海外取引法人調査で1530億円の申告漏れ所得を把握

 企業等の事業、投資活動のグローバル化が進展するなか、海外取引を行っている法人の中には、海外の取引先への手数料を水増し計上するなどの不正計算を行うものが見受けられる。国税庁は、このような海外取引法人等に対し、国外送金等調書や租税条約等に基づく情報交換制度を積極的に活用するなど、深度ある調査に取り組んでいる。2020事務年度は、海外取引法人等に係る実地調査を4569件(前年度比▲65.2%)実施した。

 前年度と比べて調査件数等が大幅に減少しているのは、新型コロナウイルス感染症の影響のため。この結果、海外取引等に係る非違があったものが1424件(前年度比▲60.8%)把握された。非違があった件数は前事務年度に比べて減少し、海外取引等に係る申告漏れ所得金額も▲36.5%と大幅減少の1530億円となった。非違があったうちの185件(同▲62.8%)は不正計算があったもので不正所得金額は93億円(同▲49.2%)だった。

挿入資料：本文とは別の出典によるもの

(** X13. Once [equally_sized_pieces] has called the solver for its two
    graphs, and the solver returned matchings of them, it returns an
    allocation (nothing after the solver calls raises): the allocation of
    the matching of the second graph when that one is strictly heavier, of
    the first otherwise; and its welfare is the larger of the two
    weights. *)
Theorem equally_sized_pieces_returns_heavier (agents : list Agent) (size : Q) :
  length (matching_graphs (log_of (equally_sized_pieces agents size))) = 2 ->
  (forall g, In g (matching_graphs (log_of (equally_sized_pieces agents size))) ->
             is_matching g (max_weight_matching g)) ->
  exists g0 gd w0 wd al,
    matching_graphs (log_of (equally_sized_pieces agents size)) = [g0; gd]
    /\ calculate_weight g0 (fix_edges (max_weight_matching g0)) = inr w0
    /\ calculate_weight gd (fix_edges (max_weight_matching gd)) = inr wd
    /\ result_of (equally_sized_pieces agents size) = inr al
    /\ al = allocation_of_matching
              (fix_edges (max_weight_matching (if Qltb w0 wd then gd else g0)))
    /\ (allocation_weight al == (if Qltb w0 wd then wd else w0))%Q
    /\ (w0 <= allocation_weight al)%Q
    /\ (wd <= allocation_weight al)%Q.
Proof.
  intros Hcalls Hcontract.
  assert (Hvalid : agents <> [] /\ (0 < size <= 1)%Q).
  { destruct agents as [| a agents].
    { destruct (equally_sized_pieces_invalid [] size (or_introl eq_refl)) as [msg Hm].
      rewrite Hm in Hcalls. discriminate Hcalls. }
    split; [ discriminate | ].
    destruct (negb (Qltb 0 size && Qle_bool size 1)) eqn:Hb.
    - exfalso.
      destruct (equally_sized_pieces_invalid (a :: agents) size) as [msg Hm].
      { right. intros Hv. apply valid_size_bool in Hv. congruence. }
      rewrite Hm in Hcalls. discriminate Hcalls.
    - apply valid_size_bool. exact Hb. }
  destruct Hvalid as [Hne Hv].
  destruct (equally_sized_pieces_graphs agents size Hne Hv)
    as (p0 & pd & len & g0 & gd & Hp0 & Hpd & Hlen & Hg0 & Hgd & Hgs & _).
  destruct (equally_sized_pieces_run agents size Hne Hv)
    as (p0' & pd' & len' & Hp0' & Hpd' & Hlen' & Hrun).
  assert (p0' = p0) by congruence. assert (pd' = pd) by congruence.
  assert (len' = len) by congruence. subst p0' pd' len'.
  cbv zeta in Hrun. rewrite <- Hg0, <- Hgd in Hrun.
  assert (Hm0 : is_matching g0 (max_weight_matching g0)).
  { apply Hcontract. rewrite Hgs. left. reflexivity. }
  assert (Hmd : is_matching gd (max_weight_matching gd)).
  { apply Hcontract. rewrite Hgs. right. left. reflexivity. }
  pose proof Hm0 as Hm0'. pose proof Hmd as Hmd'.
  rewrite Hg0 in Hm0'. rewrite Hgd in Hmd'.
  destruct (table_graph_matching_weight _ _ _ _ Hm0') as (w0 & Hw0 & Hb0 & Ha0).
  destruct (table_graph_matching_weight _ _ _ _ Hmd') as (wd & Hwd & Hbd & Had).
  rewrite <- Hg0 in Hw0, Hb0, Ha0. rewrite <- Hgd in Hwd, Hbd, Had.
  exists g0, gd, w0, wd.
  exists (allocation_of_matching
            (fix_edges (max_weight_matching (if Qltb w0 wd then gd else g0)))).
  split; [ exact Hgs | ]. split; [ exact Hw0 | ]. split; [ exact Hwd | ].
  split.
  { rewrite Hrun. cbn [result_of snd]. rewrite Hwd, Hw0. cbn [rbind].
    destruct (Qltb w0 wd); assumption. }
  split; [ reflexivity | ].
  destruct (Qltb w0 wd) eqn:Hb.
  - apply Qltb_true in Hb. rewrite Had. split; [ reflexivity | ]. split; lra.
  - apply Qltb_false in Hb. rewrite Ha0. split; [ reflexivity | ]. split; lra.
Qed.

End EquallySizedResult.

 一方、国税庁では、海外取引に係る脱税や租税回避を防ぐために各国の税務当局と金融口座情報を交換する新制度(CRS)を積極的に活用している。2020事務年度においても、外国税務当局から受領した金融口座情報を端緒に取引の全貌を解明し、海外の代表者名義口座を利用して売上を除外していた事案が明らかになっている。調査対象は、製造業を営むA法人だった。

 代表者が海外で保有する預金口座情報をX国からのCRS情報により入手し、その口座に多額の残高があることが把握された。A法人の申告上は、国内売上のみとされているにもかかわらず、調査で確認したところ、海外関連費用の計上が認められた。この事実に基づき代表者を追及したところ、海外グループ法人に対する役務提供の対価を海外の個人口座で回収することにより、売上を除外していた事実が判明した。

 代表者は「売上先は海外の法人だし、お金も海外の口座に預金しておけば、税務署には分からないだろう」と高をくくって売上除外していたとみられる。A社に対しては、5年分の法人税の申告漏れ所得金額1億2000万円について重加算税を含む追徴税額3300万円が課されている。なお、CRS情報については、2019事務年度において、日本の居住者に係る金融口座情報約205万件を86ヵ国・地域から受領している。